WHAT TO PRODUCE - Please take the lines from the one holding "#[global] Instance M_bind" through the one holding "which is not" in the data below and copy them exactly.

[Extracted records]
○ ○ ○ ○ ○
(** * Terminal-state reconciliation and the procedural store

    A shallow embedding of [src/store/ProceduralContext.tsx] (the reconciler
    [reconcileTerminalState], the registry writers and [unregisterNode]) and
    of [applyOverridesToPayload] from
    [src/components/KnowledgeInspectorNode.tsx].

    - A JavaScript object with optional fields is a record of [option]s:
      [None] is [undefined] or an absent key, which field reads and
      [JSON.stringify] do not tell apart.  The one place where the source
      tells them apart, the spread of a partial over a payload, has a type
      of its own ([PartialPayload]).
    - The registries, JS objects used as maps, are [gmap]s keyed by strings:
      the map holds the own properties.  The writers read [record[key]], which
      also finds the members a record inherits from [Object.prototype]
      ([constructor], [toString], ...): such a read is a [JS.Member].  This
      is modelled for the handle ids; node ids are taken not to be such
      names (see [nodeRecordOf]).
    - Generation ids and the version counter are integers; geometry is IEEE
      binary64, as in JavaScript.
    - A call that can raise a [TypeError] returns an [outcome].
    - [JSON.stringify(a) === JSON.stringify(b)] is the comparison of the
      values of the fields; the order in which an object lists its keys,
      which [JSON.stringify] follows, is not part of the model. *)

From Stdlib Require Import ZArith String List Bool Lia.
From Stdlib Require Import PrimFloat FloatOps SpecFloat.
From stdpp Require Import base option list gmap strings pretty.
Lemma dict_get_of_pairs (pairs : list (string * value)) (k : string) :
  dict_get (dict_of_pairs pairs) k = dict_get (reverse pairs) k.
Proof.
  unfold dict_of_pairs. rewrite dict_get_of_pairs_acc.
  by destruct (dict_get (reverse pairs) k).
Qed.

(** ** [QuerySetMixin.get_or_none] *)
Section get_or_none_facts.
Context {QS : Type} `{!ORM QS}.

(** C4.  [get_or_none( **kwargs)] returns what [self.get( **kwargs)]
    returns when the lookup succeeds; it returns [None] when [get] raises
    [self.model.DoesNotExist]; every other exception raised by [get]
    reaches the caller unchanged, and [MultipleObjectsReturned] is one of
    those. *)
Theorem get_or_none_spec (self : QS) (kwargs : dict) :
  (∀ found, qs_get self kwargs = Ret found →
     get_or_none self kwargs = Ret found) ∧
  (∀ e, qs_get self kwargs = Raise e →
     isinstance e (DoesNotExist (qs_model self)) = true →
     get_or_none self kwargs = Ret VNone) ∧
  (∀ e, qs_get self kwargs = Raise e →
     isinstance e (DoesNotExist (qs_model self)) = false →
     get_or_none self kwargs = Raise e) ∧
  (∀ e, qs_get self kwargs = Raise e →
     isinstance e MultipleObjectsReturned = true →
     get_or_none self kwargs = Raise e).
Proof.
  unfold get_or_none, try_except.
  repeat split.
  - intros found ->. reflexivity.
  - intros e -> Hinst. simpl. by rewrite Hinst.
  - intros e -> Hinst. simpl. by rewrite Hinst.
  - intros e -> Hinst. simpl.
    by rewrite (isinstance_multiple_not_model_missing _ _ Hinst).
Qed.

End get_or_none_facts.

(** The three outcomes on the sample table: one post found, none, and
    several. *)
Lemma get_or_none_spec_witness :
  get_or_none Sample.posts [("pk", VInt 3)] = Ret (Sample.post 3 103) ∧
  get_or_none Sample.posts [("pk__gt", VInt 30)] = Ret VNone ∧
  raises (get_or_none Sample.posts [("pk__gt", VInt 3)]) MultipleObjectsReturned.
Proof.
  split; [|split].
  - apply (proj1 (get_or_none_spec Sample.posts [("pk", VInt 3)])).
    reflexivity.
  - eapply (proj1 (proj2 (get_or_none_spec Sample.posts [("pk__gt", VInt 30)])));
      reflexivity.
  - eexists. split.
    + eapply (proj2 (proj2 (proj2
        (get_or_none_spec Sample.posts [("pk__gt", VInt 3)])))); reflexivity.
    + reflexivity.
Defined.

(** ** [VerifyUniqueMixin.x_verify_unique] *)
Section x_verify_unique_facts.
Context `{!Builtins}.

(** A callable whose parameters all have defaults takes the call with
    no argument. *)
Lemma accepts_no_argument (f : callable) :
  arity f = 0%nat → accepts f 0 = true.
Proof.
  intros Harity. unfold accepts. rewrite Harity.
  rewrite bool_decide_eq_true_2 by lia.
  destruct (optional f); [|reflexivity].
  rewrite bool_decide_eq_true_2 by lia. reflexivity.
Qed.
(** * notex: the retrieval core of [backend/server.go] and [backend/store.go]

    A shallow embedding of the on-demand index loader
    ([loadNotebookVectorIndex]), of the source deletion handler
    ([handleDeleteSource]) and of the transformation handler
    ([handleTransform]), together with the storage operations of
    [store.go] they call.

    The server object and the SQLite tables are an explicit [World]; every
    call to a collaborator (storage, vector store, text and image
    generation, logger) is recorded as an [Event], so that a statement can
    speak about which calls a handler made and in which order.  Outcomes
    the program does not control (a failing query, a failing embedding, the
    text of a generation, a fresh UUID, the time) come from an [Env] of
    oracles indexed by a call counter, the [clock] of the world. *)

From Stdlib Require Import ZArith Ascii String.
From stdpp Require Import gmap strings list fin_maps pretty.


(** ** Go values *)

(** A Go [(value, error)] pair: [inl msg] is a non-nil error. *)
Definition Result (A : Type) : Type := (string + A)%type.

(** The values stored in the [map[string]interface{}] metadata bags. *)
Inductive MetaValue : Type :=
| MStr (s : string)
| MStrs (l : list string)
| MTime (t : Z).

(** [\n] *)
Definition nl : string := String (ascii_of_nat 10) EmptyString.

(** ** The records of the data model *)

Module Notebook.
Record t : Type := mk {
  ID : string;
  UserID : string;
  Name : string;
}.
End Notebook.

Module Source.
Record t : Type := mk {
  ID : string;
  NotebookID : string;
  Name : string;
  Type_ : string;
  URL : string;
  Content : string;
  FileName : string;
  FileSize : Z;
  ChunkCount : nat;
  CreatedAt : Z;
  UpdatedAt : Z;
  Metadata : gmap string MetaValue;
}.

Definition setID (id : string) (s : t) : t :=
  mk id (NotebookID s) (Name s) (Type_ s) (URL s) (Content s) (FileName s)
     (FileSize s) (ChunkCount s) (CreatedAt s) (UpdatedAt s) (Metadata s).
Definition setTimes (now : Z) (s : t) : t :=
  mk (ID s) (NotebookID s) (Name s) (Type_ s) (URL s) (Content s) (FileName s)
     (FileSize s) (ChunkCount s) now now (Metadata s).
Definition setChunkCount (n : nat) (s : t) : t :=
  mk (ID s) (NotebookID s) (Name s) (Type_ s) (URL s) (Content s) (FileName s)
     (FileSize s) n (CreatedAt s) (UpdatedAt s) (Metadata s).
End Source.

Module Note.
Record t : Type := mk {
  ID : string;
  NotebookID : string;
  Title : string;
  Content : string;
  Type_ : string;
  SourceIDs : list string;
  CreatedAt : Z;
  UpdatedAt : Z;
  Metadata : gmap string MetaValue;
}.

Definition setID (id : string) (n : t) : t :=
  mk id (NotebookID n) (Title n) (Content n) (Type_ n) (SourceIDs n)
     (CreatedAt n) (UpdatedAt n) (Metadata n).
Definition setTimes (now : Z) (n : t) : t :=
  mk (ID n) (NotebookID n) (Title n) (Content n) (Type_ n) (SourceIDs n)
     now now (Metadata n).
End Note.

Module ActivityLog.
Record t : Type := mk {
  ID : string;
  UserID : string;
  Action : string;
  ResourceType : string;
  ResourceID : string;
  ResourceName : string;
  Details : string;
  IPAddress : string;
  UserAgent : string;
  CreatedAt : option Z;  (* [None] is the zero [time.Time] *)
}.

Definition setID (id : string) (l : t) : t :=
  mk id (UserID l) (Action l) (ResourceType l) (ResourceID l) (ResourceName l)
     (Details l) (IPAddress l) (UserAgent l) (CreatedAt l).
Definition setCreatedAt (now : Z) (l : t) : t :=
  mk (ID l) (UserID l) (Action l) (ResourceType l) (ResourceID l) (ResourceName l)
     (Details l) (IPAddress l) (UserAgent l) (Some now).
End ActivityLog.

Module TransformationRequest.
Record t : Type := mk {
  Type_ : string;
  Prompt : string;
  SourceIDs : list string;
  Length : string;
  Format : string;
}.

Definition setSourceIDs (ids : list string) (r : t) : t :=
  mk (Type_ r) (Prompt r) ids (Length r) (Format r).
End TransformationRequest.

Module TransformationResponse.
Record t : Type := mk { Content : string }.
End TransformationResponse.

(** One parsed slide of a deck: its content and the style descriptor. *)
Module Slide.
Record t : Type := mk { Style : string; Content : string }.
End Slide.

(** A chunk of the vector index, tagged with the notebook and the source
    name it was ingested under. *)
Module Chunk.
Record t : Type := mk {
  NotebookID : string;
  SourceName : string;
  Text : string;
}.
End Chunk.

(** ** What a handler answers *)

(** The body given to [c.JSON]. *)
Inductive Body : Type :=
| ErrorResponse (Error : string)
| NoteBody (note : Note.t).

(** [c.JSON(status, body)] and [c.Status(code)]. *)
Inductive Response : Type :=
| JSON (status : nat) (body : Body)
| Status (code : nat).

Definition StatusOK : nat := 200.
Definition StatusNoContent : nat := 204.
Definition StatusBadRequest : nat := 400.
Definition StatusForbidden : nat := 403.
Definition StatusNotFound : nat := 404.
Definition StatusConflict : nat := 409.
Definition StatusInternalServerError : nat := 500.

(** The part of [gin.Context] the handlers read.  [ShouldBindJSON] is the
    outcome of decoding the request body. *)
Module Context.
Record t : Type := mk {
  Param_id : string;
  Param_sourceId : string;
  user_id : string;
  ClientIP : string;
  UserAgent : string;
  ShouldBindJSON : Result TransformationRequest.t;
}.
End Context.

(** ** Observable calls *)

(** The call sites of [golog] in the modelled functions, each with the
    arguments of its format string. *)
Inductive LogLine : Type :=
| InfoLoadingIndex (notebookID : string)
    (* "loading vector index for notebook %s..." *)
| InfoIndexLoaded (notebookID : string) (totalDocuments : nat)
    (* "notebook %s loaded into vector store (%d total documents)" *)
| ErrLoadSource (name err : string)
    (* "failed to load source %s: %v" *)
| ErrLoadIndex (err : string)
    (* "failed to load vector index: %v" *)
| ErrInfographImage (err : string)
    (* "failed to generate infographic image: %v" *)
| ErrTooManySlides (n : nat)
    (* "ppt contains too many slides (%d), maximum allowed is 20. skipping image generation." *)
| InfoGeneratingSlides (n : nat)
    (* "generating %d slides for ppt..." *)
| InfoGeneratingSlide (i n : nat)
    (* "generating image for slide %d/%d..." *)
| ErrSlide (i : nat) (err : string)
    (* "failed to generate slide %d: %v" *)
| ErrLogActivity (err : string)
    (* "failed to log transformation activity: %v" *)
| ErrCreateInsightSource (err : string)
    (* "failed to create insight source: %v" *)
| ErrIngestInsight (err : string)
    (* "failed to ingest insight text: %v" *).

Inductive Event : Type :=
| EvListSources (notebookID : string) (r : Result (list Source.t))
| EvListNotes (notebookID : string) (r : Result (list Note.t))
| EvGetSource (id : string) (r : Result Source.t)
| EvGetNotebook (id : string) (r : Result Notebook.t)
| EvDeleteSource (id : string) (err : option string)
| EvCreateSource (s : Source.t) (err : option string)
| EvUpdateSourceChunkCount (id : string) (n : nat) (err : option string)
| EvCreateNote (n : Note.t) (err : option string)
| EvLogActivity (l : ActivityLog.t) (err : option string)
| EvIngestText (notebookID name content : string) (r : Result nat)
| EvGenerateTransformation (req : TransformationRequest.t)
    (sources : list Source.t) (r : Result TransformationResponse.t)
| EvGenerateImage (model prompt userID : string) (r : Result string)
| EvLog (l : LogLine).

(** ** The environment *)

(** Configuration and the collaborators whose code is not part of this
    development.  The first argument of an oracle is the value of the call
    counter when the call is made, so that the same call may succeed once
    and fail later. *)
Record Env : Type := {
  (* Config *)
  AllowMultipleNotesOfSameType : bool;
  ChunkSize : nat;
  ChunkOverlap : nat;
  (* database/sql: [Some msg] when the statement issued at this moment fails *)
  storageFault : nat -> option string;
  (* embedding and vector storage: [Some msg] when ingestion fails *)
  ingestFault : nat -> option string;
  (* Agent.GenerateTransformation *)
  GenerateTransformation :
    nat -> TransformationRequest.t -> list Source.t -> Result TransformationResponse.t;
  (* provider.GenerateImage(ctx, model, prompt, userID) *)
  GenerateImage : nat -> string -> string -> string -> Result string;
  (* Agent.ParsePPTSlides *)
  ParsePPTSlides : string -> list Slide.t;
  (* uuid.New().String() and time.Now().Unix() *)
  newUUID : nat -> string;
  timeNow : nat -> Z;
}.

(** ** The world: the [Server] fields and the tables behind [Store] *)

Record World : Type := mkWorld {
  loadedNotebooks : gmap string bool;
  vectorStore : list Chunk.t;
  tbl_notebooks : list Notebook.t;
  tbl_sources : list Source.t;
  tbl_notes : list Note.t;
  tbl_activity_logs : list ActivityLog.t;
  clock : nat;
}.

Definition setLoaded (m : gmap string bool) (w : World) : World :=
  mkWorld m (vectorStore w) (tbl_notebooks w) (tbl_sources w) (tbl_notes w)
          (tbl_activity_logs w) (clock w).
Definition setVectorStore (v : list Chunk.t) (w : World) : World :=
  mkWorld (loadedNotebooks w) v (tbl_notebooks w) (tbl_sources w) (tbl_notes w)
          (tbl_activity_logs w) (clock w).
Definition setSources (l : list Source.t) (w : World) : World :=
  mkWorld (loadedNotebooks w) (vectorStore w) (tbl_notebooks w) l (tbl_notes w)
          (tbl_activity_logs w) (clock w).
Definition setNotes (l : list Note.t) (w : World) : World :=
  mkWorld (loadedNotebooks w) (vectorStore w) (tbl_notebooks w) (tbl_sources w) l
          (tbl_activity_logs w) (clock w).
Definition setActivityLogs (l : list ActivityLog.t) (w : World) : World :=
  mkWorld (loadedNotebooks w) (vectorStore w) (tbl_notebooks w) (tbl_sources w)
          (tbl_notes w) l (clock w).
Definition setClock (n : nat) (w : World) : World :=
  mkWorld (loadedNotebooks w) (vectorStore w) (tbl_notebooks w) (tbl_sources w)
          (tbl_notes w) (tbl_activity_logs w) n.

(** ** The monad of the handlers

    State passing over the [World], the list of the events made, and the
    early [return] of a handler that has already written its response. *)

Definition M (A : Type) : Type := World -> (Response + A) * World * list Event.

Definition ret {A : Type} (a : A) : M A := fun w => (inr a, w, []).

Definition bind {A B : Type} (m : M A) (k : A -> M B) : M B :=
  fun w =>
    let '(r, w1, t1) := m w in
    match r with
    | inl resp => (inl resp, w1, t1)
    | inr a => let '(b, w2, t2) := k a w1 in (b, w2, t1 ++ t2)
    end.

#[global] Instance M_ret : MRet M := @ret.
#[global] Instance M_bind : MBind M := fun A B k m => bind m k.

(** [c.JSON(...); return] *)
Definition respond {A : Type} (r : Response) : M A := fun w => (inl r, w, []).

Definition get : M World := fun w => (inr w, w, []).
Definition modify (f : World -> World) : M unit := fun w => (inr tt, f w, []).
Definition emit (e : Event) : M unit := fun w => (inr tt, w, [e]).
Definition golog (l : LogLine) : M unit := emit (EvLog l).

(** Reads the call counter and advances it. *)
Definition tick : M nat :=
  fun w => (inr (clock w), setClock (S (clock w)) w, []).

(** Running a handler: the response it wrote, the world it leaves and the
    calls it made. *)
Definition serve (h : M Response) (w : World) : Response * World * list Event :=
  let '(r, w', t) := h w in
  (match r with inl resp => resp | inr resp => resp end, w', t).

(** The three components of a served request. *)
Abbreviation answerOf out := (fst (fst out)) (only parsing).
Abbreviation worldAfter out := (snd (fst out)) (only parsing).
Abbreviation callsOf out := (snd out) (only parsing).

(** ** Rows in the order of [ORDER BY created_at DESC]

    The tables are kept in insertion order; a query sorts its rows by
    decreasing creation time, rows of equal time staying in table order. *)

Section OrderBy.
Context {A : Type} (createdAt : A -> Z).

Fixpoint insertDesc (x : A) (l : list A) : list A :=
  match l with
  | [] => [x]
  | y :: l' =>
      if (createdAt y <=? createdAt x)%Z then x :: y :: l'
      else y :: insertDesc x l'
  end.

Definition orderByCreatedAtDesc (l : list A) : list A :=
  foldr insertDesc [] l.
End OrderBy.

(** ** Chunking *)

(** Modelled from the spec: the text splitter of the ingestion pipeline,
    which is not among the sources.  The content is cut into chunks of
    [size] characters, consecutive chunks sharing [overlap] characters; the
    last chunk may be shorter. *)
Fixpoint splitFrom (fuel size step : nat) (s : string) : list string :=
  match fuel with
  | O => []
  | S fuel' =>
      if String.eqb s "" then []
      else if String.length s <=? size then [s]
      else substring 0 size s
             :: splitFrom fuel' size step (substring step (String.length s - step) s)
  end.

(** Modelled from the spec: see [splitFrom].  The splitter advances by
    [size - overlap] characters, and by one when that is not positive. *)
Definition splitText (size overlap : nat) (s : string) : list string :=
  splitFrom (String.length s) size (Nat.max 1 (size - overlap)) s.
○ ○ ○ ○ ○
EXERCISE SOLUTION -
#[global] Instance M_bind : MBind M := fun A B k m => bind m k.

(** [c.JSON(...); return] *)
Definition respond {A : Type} (r : Response) : M A := fun w => (inl r, w, []).

Definition get : M World := fun w => (inr w, w, []).
Definition modify (f : World -> World) : M unit := fun w => (inr tt, f w, []).
Definition emit (e : Event) : M unit := fun w => (inr tt, w, [e]).
Definition golog (l : LogLine) : M unit := emit (EvLog l).

(** Reads the call counter and advances it. *)
Definition tick : M nat :=
  fun w => (inr (clock w), setClock (S (clock w)) w, []).

(** Running a handler: the response it wrote, the world it leaves and the
    calls it made. *)
Definition serve (h : M Response) (w : World) : Response * World * list Event :=
  let '(r, w', t) := h w in
  (match r with inl resp => resp | inr resp => resp end, w', t).

(** The three components of a served request. *)
Abbreviation answerOf out := (fst (fst out)) (only parsing).
Abbreviation worldAfter out := (snd (fst out)) (only parsing).
Abbreviation callsOf out := (snd out) (only parsing).

(** ** Rows in the order of [ORDER BY created_at DESC]

    The tables are kept in insertion order; a query sorts its rows by
    decreasing creation time, rows of equal time staying in table order. *)

Section OrderBy.
Context {A : Type} (createdAt : A -> Z).

Fixpoint insertDesc (x : A) (l : list A) : list A :=
  match l with
  | [] => [x]
  | y :: l' =>
      if (createdAt y <=? createdAt x)%Z then x :: y :: l'
      else y :: insertDesc x l'
  end.

Definition orderByCreatedAtDesc (l : list A) : list A :=
  foldr insertDesc [] l.
End OrderBy.

(** ** Chunking *)

(** Modelled from the spec: the text splitter of the ingestion pipeline,
    which is not among the sources.  The content is cut into chunks of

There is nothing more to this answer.